Senin, 31 Januari 2011

Upacara Bendera

"Tes tes satu dua tiga...tes satu..."


Suara dari pengeras suara terdengar sayup-sayup. Kualitas pengeras suaranya sungguh buruk karena jika orang tersebut bicara dengan cepat kalimatnya tidak dapat didengar dengan baik. Kini matanya sudah terbuka dengan baik, namun ia memutuskan untuk tetap berbaring sambil mendengarkan suara yang sempat menganggu tidurnya tadi.


Sudah sebulan ia menyewa kamar di sini. Sebuah tempat kos yang dapat dicapai melalui gang kecil yang hanya dapat dilalui satu motor. Jika malam gang tersebut sedikit menyeramkan karena kadang lampu di jalan sempit tersebut tidak dinyalakan. Padahal, kiri-kanannya terhampar luas lahan tidak terpakai yang isunya akan segera dibangun gedung pencakar langit lainnya.Hanya ada tiga rumah, termasuk rumah kosnya, dalam radius lima ratus meter dan sebuah rumah kosong yang atapnya sudah melapuk dan runtuh dimakan usia serta cuaca.


Tak jauh dari sana ada dua buah sekolah dasar yang digabung. Tiap hari senin dan kamis tidurnya selalu terganggu akibat bunyi gemeresak pengeras suara yang semena-mena seakan-akan sengaja mengarah ke kamarnya yang berada di tengah-tengah, diantara dua kamar lainnya, di lantai dua, dua kamar lainnya kosong kalau kamu mau tahu. Kos ini lama tak ada peminat hingga dirinya datang.


Ibu dan bapak kosnya sudah tua, mereka pasangan Tionghoa dengan logat pasundan yang kental. Bapak kos punya tato di lengan kanan dan kirinya, tidak banyak, tidak menyeramkan kok. Sementara ibu kos suka menjahit di kamar bawah dan terlihat terampil dalam memeliihara tanaman. Buktinya, tangga menuju kamar kos dihiasi pot-pot berisi aglonema cilik dengan bunga berwarna shocking pink yang menyegarkan. Kala hujan turun ia suka menggoda bunga-bunga tersebut dengan bilang bahwa mereka pasti senang karena bulir-bulir air sudah datang.


"Kelas satu sampai enam, SD 09 dan 07, beserta paduan suara, lencang depan grak!

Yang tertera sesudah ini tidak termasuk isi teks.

(** * Herschel-Bulkley 2D constitutive law (PfemFluidDynamicsApplication)

    A shallow embedding of
    [custom_constitutive/fluid_laws/herschel_bulkley_2D_law.cpp].

    Numbers.  A C++ [double] is read as a real number: arithmetic is
    exact, and the operations of <cmath> that can leave the finite reals
    (a division by zero, [std::pow] at a pole or outside its domain,
    [std::sqrt] of a negative number) are partial.  Rounding and overflow
    of binary64 are outside this reading; [Binary64] runs the viscosity
    law on the kernel's binary64 numbers to show where overflow enters.

    Memory.  [Vector &] and [Matrix &] are references into buffers owned
    by the caller; they are locations of a store, so two references may
    name the same buffer. *)

From Stdlib Require Import Reals Lra Psatz String.
From Stdlib Require PrimFloat.
From stdpp Require Import base option list gmap.

Local Open Scope R_scope.

(** ** Results of fallible steps *)

Inductive Fault : Type :=
| NotFinite   (* an operation left the finite reals *)
| BadAccess.  (* a missing buffer or an index past its end *)

Inductive Result (A : Type) : Type :=
| Ok (a : A)
| Stuck (f : Fault).

Arguments Ok {A} a.
Arguments Stuck {A} f.

#[global] Instance Result_ret : MRet Result := fun A a => Ok a.

#[global] Instance Result_bind : MBind Result :=
  fun A B k r => match r with Ok a => k a | Stuck f => Stuck f end.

Hayooo yang masih menyentuh bahu temannya beri jarak, mundur-mundur...Lepaaaaas grak!", suara kembali terdengar dari pengeras suara.


Ia tersenyum sambil berbaring, apakah ia yang kelewat tidak updated dengan lingkungan sekitar atau memang berbeda saja, setahunya tidak ada lepaaaaas grak! Yang ada tegaaaak grak! Namun jika ini yang dinamakan keberagaman, ia akan merayakannya dengan sukacita.

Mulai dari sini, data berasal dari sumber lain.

Lemma merge_in_batches_is_single_merge_witness :
  exists r st',
    merge_in_batches Demo.world Demo.four_paths 2 Demo.four_tiles = (r, st') /\
    same_mosaic r (merge (opened (fs Demo.four_tiles) Demo.four_paths)).
Proof.
  apply (merge_in_batches_is_single_merge Demo.world Demo.four_paths 2
           (mkGrid 0 0 1 1) Demo.four_tiles).
  - lia.
  - reflexivity.
  - reflexivity.
  - intros p d Hp Hd. simpl in Hp.
    destruct Hp as [<-|[<-|[<-|[<-|[]]]]]; vm_compute in Hd;
      inversion Hd; subst d; clear Hd;
      (split; [|reflexivity]).
    + exists 0, 0. unfold on_grid. simpl. repeat split; reflexivity.
    + exists 1, 0. unfold on_grid. simpl. repeat split; reflexivity.
    + exists 0, 1. unfold on_grid. simpl. repeat split; reflexivity.
    + exists 1, 1. unfold on_grid. simpl. repeat split; reflexivity.
  - intros i. reflexivity.
Defined.

End SingleBatch.

Module MonthFacts.

Import Strings.Ascii Months MonthNotions.
Local Open Scope Z_scope.

(** *** Decimal digits *)

Lemma digit_cases (d : Z) :
  is_digit d ->
  d = 0 \/ d = 1 \/ d = 2 \/ d = 3 \/ d = 4 \/ d = 5 \/ d = 6 \/ d = 7 \/
  d = 8 \/ d = 9.
Proof. unfold is_digit. lia. Qed.

Ltac each_digit H :=
  apply digit_cases in H;
  repeat (destruct H as [H|H]; [subst; reflexivity|]); subst; reflexivity.

Lemma digit_of_char (d : Z) : is_digit d -> digit_of (digit_char d) = Some d.
Proof. intros H. each_digit H. Qed.

Lemma digit_not_space (d : Z) : is_digit d -> is_space (digit_char d) = false.
Proof. intros H. each_digit H. Qed.

Lemma digit_not_sep (d : Z) :
  is_digit d -> Ascii.eqb (digit_char d) "_" = false.
Proof. intros H. each_digit H. Qed.

Lemma digit_not_minus (d : Z) :
  is_digit d -> Ascii.eqb (digit_char d) "-" = false.
Proof. intros H. each_digit H. Qed.

Lemma digit_not_plus (d : Z) :
  is_digit d -> Ascii.eqb (digit_char d) "+" = false.
Proof. intros H. each_digit H. Qed.

Lemma parse_digits_chars (ds : list Z) (acc : Z) (b : bool) :
  Forall is_digit ds -> ds <> [] ->
  parse_digits acc b (map digit_char ds) = Some (value acc ds).
Proof.
  intros Hd. revert acc b. induction Hd as [|d ds Hd Hds IH]; intros acc b Hne.
  - congruence.
  - cbn [map parse_digits]. rewrite (digit_of_char d Hd).
    destruct ds as [|d' ds'].
    + reflexivity.
    + rewrite IH by discriminate. reflexivity.
Qed.

Lemma digits_le_digit (w : nat) (n : Z) : Forall is_digit (digits_le w n).
Proof.
  revert n. induction w as [|w IH]; intros n; simpl; constructor.
  - unfold is_digit. pose proof (Z.mod_pos_bound n 10). lia.
  - apply IH.
Qed.

Lemma digits_le_length (w : nat) (n : Z) : length (digits_le w n) = w.
Proof. revert n. induction w as [|w IH]; intros n; simpl; [|rewrite IH]; reflexivity. Qed.

Lemma value_digits (w : nat) (n : Z) :
  value 0 (rev (digits_le w n)) = n mod 10 ^ Z.of_nat w.
Proof.
  revert n. induction w as [|w IH]; intros n.
  - simpl. now rewrite Z.mod_1_r.
  - cbn [digits_le rev]. unfold value in *. rewrite fold_left_app. simpl.
    rewrite IH. rewrite Nat2Z.inj_succ, Z.pow_succ_r by lia.
    rewrite Z.rem_mul_r by lia. lia.
Qed.

Lemma ndigits_bound (fuel : nat) (n : Z) :
  n <= Z.of_nat fuel -> n < 10 ^ Z.of_nat (ndigits fuel n).
Proof.
  revert n. induction fuel as [|f IH]; intros n Hn.
  - simpl in *. lia.
  - cbn [ndigits]. destruct (n <? 10) eqn:E.
    + apply Z.ltb_lt in E. simpl. lia.
    + apply Z.ltb_ge in E.
      assert (Hq : n / 10 <= Z.of_nat f).
      { apply Z.lt_succ_r. apply Z.div_lt_upper_bound; lia. }
      specialize (IH _ Hq).
      rewrite Nat2Z.inj_succ, Z.pow_succ_r by lia.
      pose proof (Z.div_mod n 10 ltac:(lia)).
      pose proof (Z.mod_pos_bound n 10 ltac:(lia)). lia.
Qed.

Lemma ndigits_pos (fuel : nat) (n : Z) : (1 <= ndigits fuel n)%nat.
Proof. destruct fuel; simpl; [lia|]. destruct (n <? 10); lia. Qed.

Lemma printed_digit (w : nat) (n : Z) : Forall is_digit (printed w n).
Proof. apply List.Forall_rev, digits_le_digit. Qed.

Lemma printed_nonempty (w : nat) (n : Z) : printed w n <> [].
Proof.
  intros H. apply (f_equal (@length Z)) in H. unfold printed in H.
  rewrite length_rev, digits_le_length in H. simpl in H.
  pose proof (ndigits_pos (Z.to_nat n) n). lia.
Qed.

Lemma printed_value (w : nat) (n : Z) : 0 <= n -> value 0 (printed w n) = n.
Proof.
  intros Hn. unfold printed. rewrite value_digits.
  apply Z.mod_small. split; [assumption|].
  pose proof (ndigits_bound (Z.to_nat n) n ltac:(lia)) as Hb.
  eapply Z.lt_le_trans; [exact Hb|].
  apply Z.pow_le_mono_r; lia.
Qed.

(** *** Reading back what was printed *)

Lemma strip_no_space (s : list ascii) :
  Forall (fun c => is_space c = false) s -> strip s = s.
Proof.
  intros H.
  assert (L : forall t, Forall (fun c => is_space c = false) t -> lstrip t = t).
  { intros t Ht. destruct Ht as [|c t Hc Ht]; [reflexivity|].
    simpl. now rewrite Hc. }
  unfold strip. rewrite (L s H). rewrite L by now apply List.Forall_rev.
  apply rev_involutive.
Qed.

Lemma int_of_printed (w : nat) (n : Z) :
  0 <= n -> py_int_of_string (zero_padded w n) = Ret n.
Proof.
  intros Hn. unfold py_int_of_string, zero_padded. fold (printed w n).
  pose proof (printed_digit w n) as Hd.
  pose proof (printed_nonempty w n) as Hne.
  rewrite strip_no_space.
  2:{ apply List.Forall_map. eapply List.Forall_impl; [|exact Hd].
      intros d. apply digit_not_space. }
  destruct (printed w n) as [|d ds] eqn:E; [congruence|].
  cbn [map]. inversion Hd as [|? ? Hd0 Hds]; subst.
  rewrite (digit_not_minus d Hd0), (digit_not_plus d Hd0).
  cbn [snd fst].
  change (digit_char d :: map digit_char ds) with (map digit_char (d :: ds)).
  rewrite parse_digits_chars by (assumption || discriminate).
  rewrite <- E. now rewrite printed_value.
Qed.

Lemma split_on_none (sep : ascii) (s : list ascii) :
  Forall (fun c => Ascii.eqb c sep = false) s -> split_on sep s = [s].
Proof.
  induction 1 as [|c s Hc Hs IH]; [reflexivity|].
  simpl. now rewrite Hc, IH.
Qed.

Lemma split_on_one (sep : ascii) (a b : list ascii) :
  Forall (fun c => Ascii.eqb c sep = false) a ->
  Forall (fun c => Ascii.eqb c sep = false) b ->
  split_on sep (a ++ sep :: b) = [a; b].
Proof.
  intros Ha Hb. induction Ha as [|c a Hc Ha IH].
  - simpl. rewrite Ascii.eqb_refl. now rewrite split_on_none.
  - simpl. now rewrite Hc, IH.
Qed.

Lemma zero_padded_no_sep (w : nat) (n : Z) :
  Forall (fun c => Ascii.eqb c "_" = false) (zero_padded w n).
Proof.
  unfold zero_padded. fold (printed w n). apply List.Forall_map.
  eapply List.Forall_impl; [|apply printed_digit]. intros d. apply digit_not_sep.
Qed.

Lemma parse_format (pad : bool) (dt : datetime) :
  valid_date dt -> parse_month (format_month pad dt) = Ret dt.
Proof.
  intros [[Hy1 Hy2] [Hm1 Hm2]]. unfold parse_month, format_month.
  rewrite list_ascii_of_string_of_list_ascii.
  rewrite split_on_one by apply zero_padded_no_sep.
  rewrite !int_of_printed by lia.
  unfold make_datetime.
  destruct (Z.leb_spec 1 (dt_year dt)); [|lia].
  destruct (Z.leb_spec (dt_year dt) 9999); [|lia].
  destruct (Z.leb_spec 1 (dt_month dt)); [|lia].
  destruct (Z.leb_spec (dt_month dt) 12); [|lia].
  simpl. now destruct dt.
Qed.

End MonthFacts.

Module MonthRange.

Import Strings.Ascii Months MonthNotions MonthFacts.
Local Open Scope Z_scope.

Lemma dt_leb_index (p q : datetime) :
  valid_date p -> valid_date q ->
  dt_leb p q = true <-> dt_index p <= dt_index q.
Proof.
  intros [_ Hp] [_ Hq]. unfold dt_leb, dt_index.
  rewrite orb_true_iff, andb_true_iff, Z.ltb_lt, Z.eqb_eq, Z.leb_le. lia.
Qed.

Lemma index_after (a : datetime) (k : Z) :
  dt_index (months_after a k) = dt_index a + k.
Proof.
  unfold months_after, dt_index at 1. cbn [dt_year dt_month].
  pose proof (Z.div_mod (dt_index a + k) 12 ltac:(lia)). lia.
Qed.

Lemma index_inj (p q : datetime) :
  valid_date p -> valid_date q -> dt_index p = dt_index q -> p = q.
Proof.
  intros [_ Hp] [_ Hq]. unfold dt_index.
  destruct p as [y m], q as [y' m']; simpl in *.
  intros H. assert (y = y') by lia. subst. f_equal. lia.
Qed.

Lemma after_zero (a : datetime) : valid_date a -> months_after a 0 = a.
Proof.
  intros [_ Ha]. unfold months_after, dt_index. destruct a as [y m]; simpl in *.
  rewrite Z.add_0_r.
  assert (E : (12 * y + (m - 1)) / 12 = y)
    by (symmetry; apply (Z.div_unique _ 12 y (m - 1)); lia).
  assert (F : (12 * y + (m - 1)) mod 12 = m - 1)
    by (symmetry; apply (Z.mod_unique _ 12 y (m - 1)); lia).
  rewrite E, F. f_equal. lia.
Qed.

Saat itu kira-kira sudah pukul tujuh, upacara bendera sudah dimulai dengan aba-aba dari petugas upacara. Ketika bendera merah putih sudah dikibarkan, ia kira ia akan mendengar suara anak-anak menyanyikan lagu Indonesia Raya, namun tiba-tiba suara paduan suara dari kaset rekaman terdengar lantang. Lho? jadi buat apa ada paduan suara? Dahinya berkerut-kerut ketika ia masih berbaring. Seremoni masih berlangsung hingga tiba saatnya pembina upacara naik ke atas podium untuk berceramah. Minggu lalu seingatnya perempuan yang berkhotbah, hari ini? Ternyata masih orang yang sama, ia dapat mengenali suaranya.

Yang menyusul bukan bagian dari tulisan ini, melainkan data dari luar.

(** Extending a slice [a, b) of [m] by what is written at [b]. *)
Lemma slice_grow (m new rest : list Z) (a b : nat) :
  (a <= b)%nat -> (b <= length m)%nat ->
  take (b - a + length new) (drop a (take b m ++ new ++ rest)) =
  take (b - a) (drop a m) ++ new.
Proof.
  intros. rewrite drop_app_le by (rewrite length_take; lia).
  rewrite skipn_firstn_comm, app_assoc. apply take_app_length'.
  rewrite length_app, length_take, length_drop. lia.
Qed.

(** ** Circular slices

    [ring_slice m T s n] is the [n] bytes of the circular object [m] of size
    [T] that start at slot [s]. *)
Definition ring_slice (m : list Z) (T s n : Z) : list Z :=
  (fun i => m !!! Z.to_nat ((s + i) mod T)) <$> seqZ 0 n.

Lemma mod_cases x T :
  0 <= x < 2 * T -> (x < T /\ x mod T = x) \/ (T <= x /\ x mod T = x - T).
Proof.
  intros. destruct (decide (x < T)).
  - left. rewrite Z.mod_small by lia. lia.
  - right. split; [lia|]. rewrite <- (Z.mod_small (x - T) T) by lia.
    rewrite <- (Z_mod_plus_full (x - T) 1 T). f_equal. lia.
Qed.

Lemma rem_next x T : 0 <= x < T -> Z.rem (x + 1) T = if x + 1 =? T then 0 else x + 1.
Proof.
  intros. rewrite Z.rem_mod_nonneg by lia.
  destruct (mod_cases (x + 1) T) as [[? ->]|[? ->]]; split_ifs; lia.
Qed.

Lemma length_ring_slice m T s n : length (ring_slice m T s n) = Z.to_nat n.
Proof. unfold ring_slice. rewrite length_fmap, length_seqZ. done. Qed.

Lemma ring_slice_nil m T s n : n <= 0 -> ring_slice m T s n = [].
Proof. intros. apply length_zero_iff_nil. rewrite length_ring_slice. lia. Qed.

Lemma ring_slice_app m T s a b :
  0 <= a -> 0 <= b ->
  ring_slice m T s (a + b) = ring_slice m T s a ++ ring_slice m T (s + a) b.
Proof.
  intros. unfold ring_slice. rewrite seqZ_app, fmap_app by lia. f_equal.
  rewrite Z.add_0_l, <- (Z.add_0_r a) at 1. rewrite <- fmap_add_seqZ, <- list_fmap_compose.
  apply list_fmap_ext. intros i x _. cbn. do 3 f_equal. lia.
Qed.

Lemma ring_slice_mod m T s n : ring_slice m T (s mod T) n = ring_slice m T s n.
Proof.
  unfold ring_slice. apply list_fmap_ext. intros i x _. cbn.
  rewrite Zplus_mod_idemp_l. done.
Qed.

Lemma ring_slice_ext m m' T s n :
  (forall i, 0 <= i < n -> m !! Z.to_nat ((s + i) mod T) = m' !! Z.to_nat ((s + i) mod T)) ->
  ring_slice m T s n = ring_slice m' T s n.
Proof.
  intros E. unfold ring_slice. apply list_fmap_ext. intros i x Hx.
  apply lookup_seqZ in Hx as [-> ?]. rewrite !list_lookup_total_alt, E by lia. done.
Qed.

Lemma ring_slice_contig m T s n :
  Z.of_nat (length m) = T -> 0 <= s -> 0 <= n -> s + n <= T ->
  ring_slice m T s n = take (Z.to_nat n) (drop (Z.to_nat s) m).
Proof.
  intros. apply list_eq_same_length with (n := Z.to_nat n).
  - rewrite length_take, length_drop. lia.
  - apply length_ring_slice.
  - intros i x y Hi Hx Hy. unfold ring_slice in Hx.
    rewrite list_lookup_fmap, lookup_seqZ_lt in Hx by lia. cbn in Hx.
    rewrite lookup_take_lt, lookup_drop in Hy by lia.
    rewrite Z.mod_small in Hx by lia. injection Hx as <-.
    apply list_lookup_total_correct. rewrite <- Hy. f_equal. lia.
Qed.

(** A write outside the slots of a slice does not change it. *)
Lemma ring_slice_write_out m off bs m' T s n :
  mem_write m off bs = Ok m' ->
  0 < T -> 0 <= s <= T -> n <= T ->
  (forall i, 0 <= i < n ->
     let j := if s + i <? T then s + i else s + i - T in
     j < off \/ off + Z.of_nat (length bs) <= j) ->
  ring_slice m' T s n = ring_slice m T s n.
Proof.
  intros Hw ? ? ? Hout. apply ring_slice_ext. intros i Hi.
  specialize (Hout i Hi). cbn in Hout.
  eapply mem_write_lookup_out; [exact Hw|].
  destruct (mod_cases (s + i) T) as [[? ->]|[? ->]]; split_ifs; lia.
Qed.

(** A contiguous write is what the slice at its place then holds. *)
Lemma ring_slice_write_in m off bs m' T :
  mem_write m off bs = Ok m' -> Z.of_nat (length m) = T ->
  ring_slice m' T off (Z.of_nat (length bs)) = bs.
Proof.
  intros Hw HT. pose proof (length_mem_write _ _ _ _ Hw) as L.
  pose proof (mem_read_write _ _ _ _ Hw) as Hr.
  apply mem_read_inv in Hr as (?&?&?&Hr).
  rewrite ring_slice_contig by lia. done.
Qed.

"Anak-anakku yang ibu sayangi, ibu senang sekali hari senin ini upacara sudah berlangsung lebih hikmat dari minggu lalu. Upacara bendera itu bukan hanya berdiri saja, tapi melatih kedisiplinan. Pakaian harus lengkap, yang tidak lengkap barisannya dipisah . Pemimpin upacaranya sudah lumayan dibanding minggu lalu. Protokol upacaranya tapi masih kurang, jangan asal tampil, sebelum tampil butuh latihan. Selebihnya sudah bagus. Tepuk tangaaan duluuuu.", lalu suara tepuk tangan terdengar riuh susul menyusul.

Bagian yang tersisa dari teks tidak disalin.